The picture above is my (hairy) hand and arm inserted into my own post box - it’s a little difficult to see the full effect, but it does give you a clear indicator of how simple this method of retrieving mail actually is. Various fraud and identity theft instances have been reported over the years, and the extraction point is often identified as the mailbox. As outrageous as it sounds, an identity thief could (and this has actually happened in the past):

• Apply for a loan in your name
• Intercept your post for the application form
• Sign this as you, and return the form
• Wait for the loan to be approved
• Collect the requested loan amount from the account they setup in your name
• Not repay the loan, leaving you responsible for the total amount as far as the lender is concerned.

Once an identity thief has access to your personal information. they can then use this to create new identities to sell onto others.
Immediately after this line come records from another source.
Lemma strncpy_ok s m dest src n :
  cstr m src s -> mapped m dest (S n) -> disjoint dest (S n) src (S (length s)) ->
  strncpy m dest src (Z.of_nat n) = Ok (dest, write_bytes m dest (strncpy_result s n)).
Proof.
  intros Hs Hm Hd. unfold strncpy, strncpy_result. rewrite Nat2Z.id.
  rewrite (strncpy_copy_ok s); [|done|intros i Hi; apply Hm; lia|unfold disjoint in *; lia].
  destruct (decide (n <= length s)%nat) as [|Hlt]; go; [done|].
  run strncpy_pad_ok.
  2:{ intros i Hi. replace (dest + Z.of_nat (S (length s)) + Z.of_nat i)
        with (dest + Z.of_nat (S (length s) + i)) by lia.
      apply (mapped_write_bytes _ _ _ _ (S n) Hm). lia. }
  replace (S n - length s)%nat with (1 + (n - length s))%nat by lia. simpl replicate.
  change (s ++ 0 :: replicate (n - length s) 0) with (s ++ [0] ++ replicate (n - length s) 0).
  rewrite app_assoc, (write_bytes_app m dest (s ++ [0]) _), length_app, Nat.add_1_r. done.
Qed.

(** [strcpy] copies the string and its terminator, [strcat] does so after
    the destination's string, and [strncpy] copies the first [n] bytes of a
    longer source; for a source shorter than [n] it writes n + 1 bytes: the
    byte at [dest + n], outside the n-byte destination, is set to zero. *)
Theorem string_copy_correct m dest src s n fuel :
  cstr m src s -> (length s < fuel)%nat ->
  mapped m dest (S (length s)) -> disjoint dest (S (length s)) src (S (length s)) ->
  mapped m dest (S n) -> disjoint dest (S n) src (S (length s)) ->
  strcpy fuel m dest src = Ok (dest, write_bytes m dest (s ++ [0])) /\
  (forall d, let e := dest + Z.of_nat (length d) in
     cstr m dest d -> mapped m e (S (length s)) -> disjoint e (S (length s)) src (S (length s)) ->
     (length d < fuel)%nat -> strcat fuel m dest src = Ok (dest, write_bytes m e (s ++ [0]))) /\
  (exists m', strncpy m dest src (Z.of_nat n) = Ok (dest, m') /\
     ((n <= length s)%nat -> m' = write_bytes m dest (take n s)) /\
     ((length s < n)%nat -> bytes_at m' dest (s ++ replicate (n - length s) 0) /\
                            m' !! (dest + Z.of_nat n) = Some 0)).
Proof.
  intros Hs Hf Hm Hd Hm' Hd'. split_and!.
  - unfold strcpy. by rewrite (copy_string_ok s).
  - intros d e He Hme Hde Hfe. unfold strcat. rewrite (skip_to_end_ok d) by done; go.
    fold e. by rewrite (copy_string_ok s).
  - eexists. split; [by apply strncpy_ok|]. unfold strncpy_result. split; intros Hn.
    + by rewrite decide_True.
    + rewrite decide_False by lia.
      assert (Hat := write_bytes_at m dest (s ++ replicate (S n - length s) 0)). split.
      * replace (S n - length s)%nat with ((n - length s) + 1)%nat in * by lia.
        rewrite replicate_add, app_assoc in Hat |- *. by apply bytes_at_app in Hat as [Hat _].
      * apply Hat. rewrite lookup_app_r by lia. apply lookup_replicate_2. lia.
Qed.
And it is not just the living that have been subjected to this type of fraud. The deceased are often the target of identity theft, as there is generally nobody to question or challenge this, unless a relative receives a demand for payment of an outstanding debt that has been accrued since they passed away. As simple as it sounds, a thief just needs to review the obituaries in the local newspaper to identify a potential target. This will contain the name, age, and in several cases, the date born – or a simple mechanism of retrieving this information.

Given the relatively simple steps above, you are able to see how identity theft works. Not so complex after all, is it ? So how can we prevent it, or at the very best, lessen it’s impact ?

• Arrange for your bank statements and utility bills to be sent to you electronically, and not by post
• Regularly check your bank accounts for unauthorised or unexpected activity.
• Perform frequent credit checks to ensure that you are not being denied credit or being blacklisted – either of these is a sign of recent identity fraud.
• Do not place sensitive documents in your recycling unless they have been shredded – preferably by a cross-cut device to prevent reassembly. A bag of ribbons is unappealing to an identity thief
• Secure your letter or post box in such a way that makes tampering very difficult, it not nearly impossible. My advice here is to abide by the law, and not make the device a booby trap if opened.
• Do not become complacent – exercise caution when disposing of or storing sensitive documents
• For the truly paranoid, there’s a galvanized incinerator. It sounds technical, but is really just a bin with a chimney, designed for burning paper and garden waste. You may need to check with your local authority before using one of these - there may be conditions governing their use in restricted areas as the smoke emitted can be quite unforgiving to drying laundry in neighbouring gardens / yards, or hazardous to breathe in dependant on proximity and the material being burnt.

Deploying these simple techniques can reduce your chances being exposed to risk of identity theft, and you’ll be surprised at just how effective they can be.

Remember - each of these techniques relies on the sole point of vulnerability - human nature. Don’t expose your identity unnecessarily.